▶ Task brief
Only one stretch of the data below should be repeated: the lines from the line containing "- destruct (H" through the line containing "merge_levels BytewiseComparator (snd (Apply_all", inclusive, exactly as they are.

--

(** A version with one file, and two edits: the first adds two files, the second
    moves one of them down and deletes the first file. *)
Definition sample_version : Version :=
  mkVersion ([sample_file 3 (str:"a") (str:"c")] :: replicate 6 []) None (-1) (double_of (-1)) (-1).
Definition sample_edits : list VersionEdit :=
  [ AddFile (AddFile (VersionEdit_new false) 0 7 100 (InternalKey (str:"b") 9 kTypeValue) (InternalKey (str:"d") 4 kTypeValue))
      1 5 100 (InternalKey (str:"k") 3 kTypeValue) (InternalKey (str:"p") 2 kTypeValue);
    AddFile (RemoveFile (RemoveFile (VersionEdit_new false) 0 7) 0 3) 1 7 100
      (InternalKey (str:"b") 9 kTypeValue) (InternalKey (str:"d") 4 kTypeValue) ].

Lemma sample_fresh : fresh_edits (files_ sample_version) sample_edits.
Proof.
  intros l base Hb. unfold fresh_files.
  do 7 (destruct l as [|l]; [injection Hb as <-; vm_compute; repeat (constructor; [set_solver|]); constructor|]).
  done.
Qed.

Lemma sample_version_sorted : version_sorted BytewiseComparator (files_ sample_version).
Proof. split; [done|]. repeat constructor. Qed.

Lemma sample_edits_ranges : edits_ranges BytewiseComparator (files_ sample_version) sample_edits.
Proof.
  intros l base Hb. do 6 (destruct l as [|l]; [injection Hb as <-;
    match goal with |- Forall _ ?x => let y := eval vm_compute in x in change x with y end;
    repeat (apply list.Forall_cons; split; [vm_compute; discriminate|]); constructor|]). done.
Qed.

Lemma sample_edits_disjoint : edits_disjoint BytewiseComparator (files_ sample_version) sample_edits.
Proof.
  apply (saved_levels_ok BytewiseComparator []); [exact sample_version_sorted|exact sample_fresh|exact sample_edits_ranges|].
  vm_compute. reflexivity.
Qed.

Lemma builder_saves_edits_witness :
  exists levels files, SaveTo BytewiseComparator (snd (Apply_all BytewiseComparator ([], Builder_new sample_version) sample_edits)) = Some levels /\
    levels !! 1%nat = Some files /\ map number files = [7; 5] /\ files ≡ₚ fold_left (edited 1) sample_edits [].
Proof.
  destruct (builder_saves_edits BytewiseComparator sample_version [] sample_edits) as [H _];
    [exact sample_version_sorted|exact sample_fresh|exact sample_edits_ranges|].
  destruct H as (levels & E & _ & H).
  - exact sample_edits_disjoint.
  - destruct (H 1%nat [] eq_refl) as (files & El & _ & Hp). exists levels, files. split; [exact E|]. split; [exact El|]. split; [|exact Hp].
    vm_compute in E. injection E as <-. injection El as <-. reflexivity.
Defined.

Lemma builder_replay_witness :
  merge_levels BytewiseComparator (snd (Apply_all BytewiseComparator ([], Builder_new sample_version) sample_edits)) =
  fold_left (fun files e => merge_levels BytewiseComparator (snd (Apply BytewiseComparator [] (init_builder files) e)))
    sample_edits (files_ sample_version).
Proof. apply (builder_replay BytewiseComparator sample_version []); [exact sample_version_sorted|exact sample_fresh]. Defined.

--

▶ Solved exercise
  - destruct (H 1%nat [] eq_refl) as (files & El & _ & Hp). exists levels, files. split; [exact E|]. split; [exact El|]. split; [|exact Hp].
    vm_compute in E. injection E as <-. injection El as <-. reflexivity.
Defined.

Lemma builder_replay_witness :
  merge_levels BytewiseComparator (snd (Apply_all BytewiseComparator ([], Builder_new sample_version) sample_edits)) =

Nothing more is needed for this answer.